Only the lines holding the string "unfold" are needed; copy each of them from the data.
*** RECORDS FOR THE EXERCISE ***
(** * interactive-ai-cherry-blossom: gesture debouncer, layouts and progress

    A shallow embedding of the positional and state-machine core of the
    repository:

    - [components/GestureController.tsx]: the per-frame gesture classifier
      and debouncer ([predictWebcam], [detectGesture]), the mode-sync
      effect, the photo spread layout ([getUnleashSpreadPositions]) and
      the Mulberry32 hash ([pseudoRandom]);
    - [components/Polaroids.tsx]: its own copy of [pseudoRandom];
    - [components/Foliage.tsx]: the dual-position generator and the
      per-frame progress update.

    Numbers.  A JavaScript number that only ever holds an integer (frame
    counters, loop indices, hash seeds) is a [Z] or a [nat]; the 32-bit
    operators are written out with their wrap-around.  A JavaScript number
    that holds a coordinate, an angle or a blend factor is a real number
    ([R]): the rounding of IEEE doubles and of [Float32Array] stores is not
    modelled.  Integer sums are exact, as they are in doubles up to a
    magnitude of 2^53; what is proved of the value of the hash, beyond
    its range, is proved for seeds within that bound. *)

(** The second half of the file goes on to the code around that core:
    the hand position and the landmark reads of [detectGesture]; the hash
    against Mulberry32 on unsigned words; the photo layout, the closest
    photo and the move of a photo of [components/Polaroids.tsx]; the
    hand-driven camera of [components/Experience.tsx]; the blend of the
    vertex shader and the extent of the cloud of
    [components/Foliage.tsx]; the star field; and, of the petals, the
    weighted pick, the soft boundary and the frame position.  Left out is
    what lives in the browser or in three.js: camera and model set-up,
    the marks drawn on the canvas (the landmark reads of the drawing are
    kept), textures, quaternions, materials and the JSX scene;
    and the Gaussian sampler of the petals, whose rejection loops need
    not end. *)

From Stdlib Require Import ZArith Reals Lra Lia List Bool.
From Stdlib Require Strings.String.
From stdpp Require Import base list.

Local Open Scope Z_scope.

(** ** JavaScript 32-bit integer operators *)

Module JS.

(** [ToUint32] and [ToInt32] of ECMA-262, on an integral number. *)
Definition ToUint32 (x : Z) : Z := x mod 2 ^ 32.
Definition ToInt32 (x : Z) : Z := (x + 2 ^ 31) mod 2 ^ 32 - 2 ^ 31.

(** [a ^ b] *)
Definition xor (a b : Z) : Z := Z.lxor (ToInt32 a) (ToInt32 b).
(** [a | b] *)
Definition bor (a b : Z) : Z := Z.lor (ToInt32 a) (ToInt32 b).
(** [a >>> n], for a shift count [0 <= n < 32] *)
Definition ushr (a n : Z) : Z := Z.shiftr (ToUint32 a) n.
(** [Math.imul(a, b)] *)
Definition imul (a b : Z) : Z := ToInt32 (ToInt32 a * ToInt32 b).

(** [a > b] on numbers *)
Definition gtb (a b : R) : bool := if Rgt_dec a b then true else false.

(** [Math.hypot(a, b)] *)
Definition hypot (a b : R) : R := sqrt (a * a + b * b)%R.

End JS.

(** ** The mode enum of [types.ts] *)

Inductive TreeMode : Set := CHAOS | FORMED.

Definition TreeMode_eqb (a b : TreeMode) : bool :=
  match a, b with
  | CHAOS, CHAOS | FORMED, FORMED => true
  | _, _ => false
  end.

(** An object with number fields [x], [y], [z]: a MediaPipe landmark, or a
    position returned by a layout function. *)
Record Vec3 : Type := { x : R; y : R; z : R }.

(** ** components/Polaroids.tsx *)

Module Polaroids.

(** The 32-bit word that [pseudoRandom] divides by 2^32.  The first sum
    is the integer sum: it is what JavaScript computes when the seed and
    the sum are of magnitude at most 2^53, where doubles add integers
    exactly (the second sum is of two 32-bit integers).  Statements that
    depend on the word, and not only on its being a 32-bit word, are made
    for such seeds. *)
Definition pseudoRandom_word (seed : Z) : Z :=
  let t := seed + 0x6D2B79F5 in
  let t := JS.imul (JS.xor t (JS.ushr t 15)) (JS.bor t 1) in
  let t := JS.xor t (t + JS.imul (JS.xor t (JS.ushr t 7)) (JS.bor t 61)) in
  JS.ushr (JS.xor t (JS.ushr t 14)) 0.

Definition pseudoRandom (seed : Z) : R :=
  (IZR (pseudoRandom_word seed) / 4294967296)%R.

End Polaroids.

(** ** components/GestureController.tsx *)

Module GestureController.
(** ** Years *)

(** X5.  The resolution of the year is not one to one: a year from 10 to
    19 and the year ten above it give the same date, so the tokens 07/15
    and 07/25 are both July 2015. *)
Theorem years_ten_apart_collide (mm yy yy' : str) (M Y : Z) :
  int_of_str mm = Ok M ->
  int_of_str yy = Ok Y ->
  int_of_str yy' = Ok (Y + 10) ->
  10 <= Y <= 19 ->
  normalize_date (mm ++ lit "/" ++ yy) = normalize_date (mm ++ lit "/" ++ yy').
Proof.
  intros Hm Hy Hy' HY. unfold normalize_date. simpl app.
  rewrite !split_two by eauto using int_of_str_no_slash.
  rewrite Hm, Hy, Hy'. simpl. f_equal.
  unfold resolve_year.
  destruct (Z.ltb_spec Y 20); destruct (Z.ltb_spec (Y + 10) 20); lia.
Qed.

Lemma years_ten_apart_collide_witness :
  normalize_date (lit "07" ++ lit "/" ++ lit "15")
  = normalize_date (lit "07" ++ lit "/" ++ lit "25").
Proof.
  apply (years_ten_apart_collide (lit "07") (lit "15") (lit "25") 7 15).
  - vm_compute. reflexivity.
  - vm_compute. reflexivity.
  - vm_compute. reflexivity.
  - lia.
Defined.

(** X6.  A year that is not negative never resolves to a year before
    2000, and a year of at most two digits never to one after 2089: no
    date of the twentieth century comes out of a two-digit year. *)
Theorem two_digit_year_range (mm yy : str) (M Y : Z) (d : date) :
  int_of_str mm = Ok M ->
  int_of_str yy = Ok Y ->
  normalize_date (mm ++ lit "/" ++ yy) = Ok d ->
  (0 <= Y -> 2000 <= year d) /\ (Y <= 99 -> year d <= 2089).
Proof.
  intros Hm Hy H. unfold normalize_date in H. simpl app in H.
  rewrite split_two in H by eauto using int_of_str_no_slash.
  rewrite Hm, Hy in H. simpl in H.
  apply date_new_valid in H. destruct H as [-> _]. simpl.
  unfold resolve_year. destruct (Z.ltb_spec Y 20); lia.
Qed.

Lemma two_digit_year_range_witness :
  (0 <= 98 -> 2000 <= year {| year := 2088; month := 11; day := 1 |})
  /\ (98 <= 99 -> year {| year := 2088; month := 11; day := 1 |} <= 2089).
Proof.
  apply (two_digit_year_range (lit "11") (lit "98") 11 98).
  - vm_compute. reflexivity.
  - vm_compute. reflexivity.
  - vm_compute. reflexivity.
Defined.

(** ** The failures of [get_last_page_number] *)

(** X7.  [get_last_page_number] never raises [ValueError]: it fails only
    with [AttributeError], when the page has no pagination control, and
    with [IndexError], when the control has fewer than two lines. *)
Theorem get_last_page_number_failures (page : soup) (e : exn) :
  get_last_page_number page = Raise e ->
  (e = AttributeError /\ pagination_text page = None)
  \/ (e = IndexError
      /\ exists t, pagination_text page = Some t
                   /\ (length (splitlines t) < 2)%nat).
Proof.
  unfold get_last_page_number.
  destruct (pagination_text page) as [t|].
  - destruct (py_index (splitlines t) (-2)) as [line|e'] eqn:El; simpl.
    + destruct (int_of_str line) as [n|e'] eqn:En; simpl; [discriminate|].
      apply int_of_str_raises in En. subst e'. discriminate.
    + pose proof (py_index_raises _ _ _ El) as ->. simpl.
      intros [= <-]. right. split; auto. exists t. split; auto.
      destruct (Nat.lt_ge_cases (length (splitlines t)) 2) as [H|H]; auto.
      destruct (py_index_in_range (splitlines t) (-2)) as [x Hx]; [lia|].
      congruence.
  - simpl. intros [= <-]. now left.
Qed.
*** End of RECORDS FOR THE EXERCISE ***
> _ANSWER SPACE_:
  intros Hm Hy Hy' HY. unfold normalize_date. simpl app.
  unfold resolve_year.
  intros Hm Hy H. unfold normalize_date in H. simpl app in H.
  unfold resolve_year. destruct (Z.ltb_spec Y 20); lia.
  unfold get_last_page_number.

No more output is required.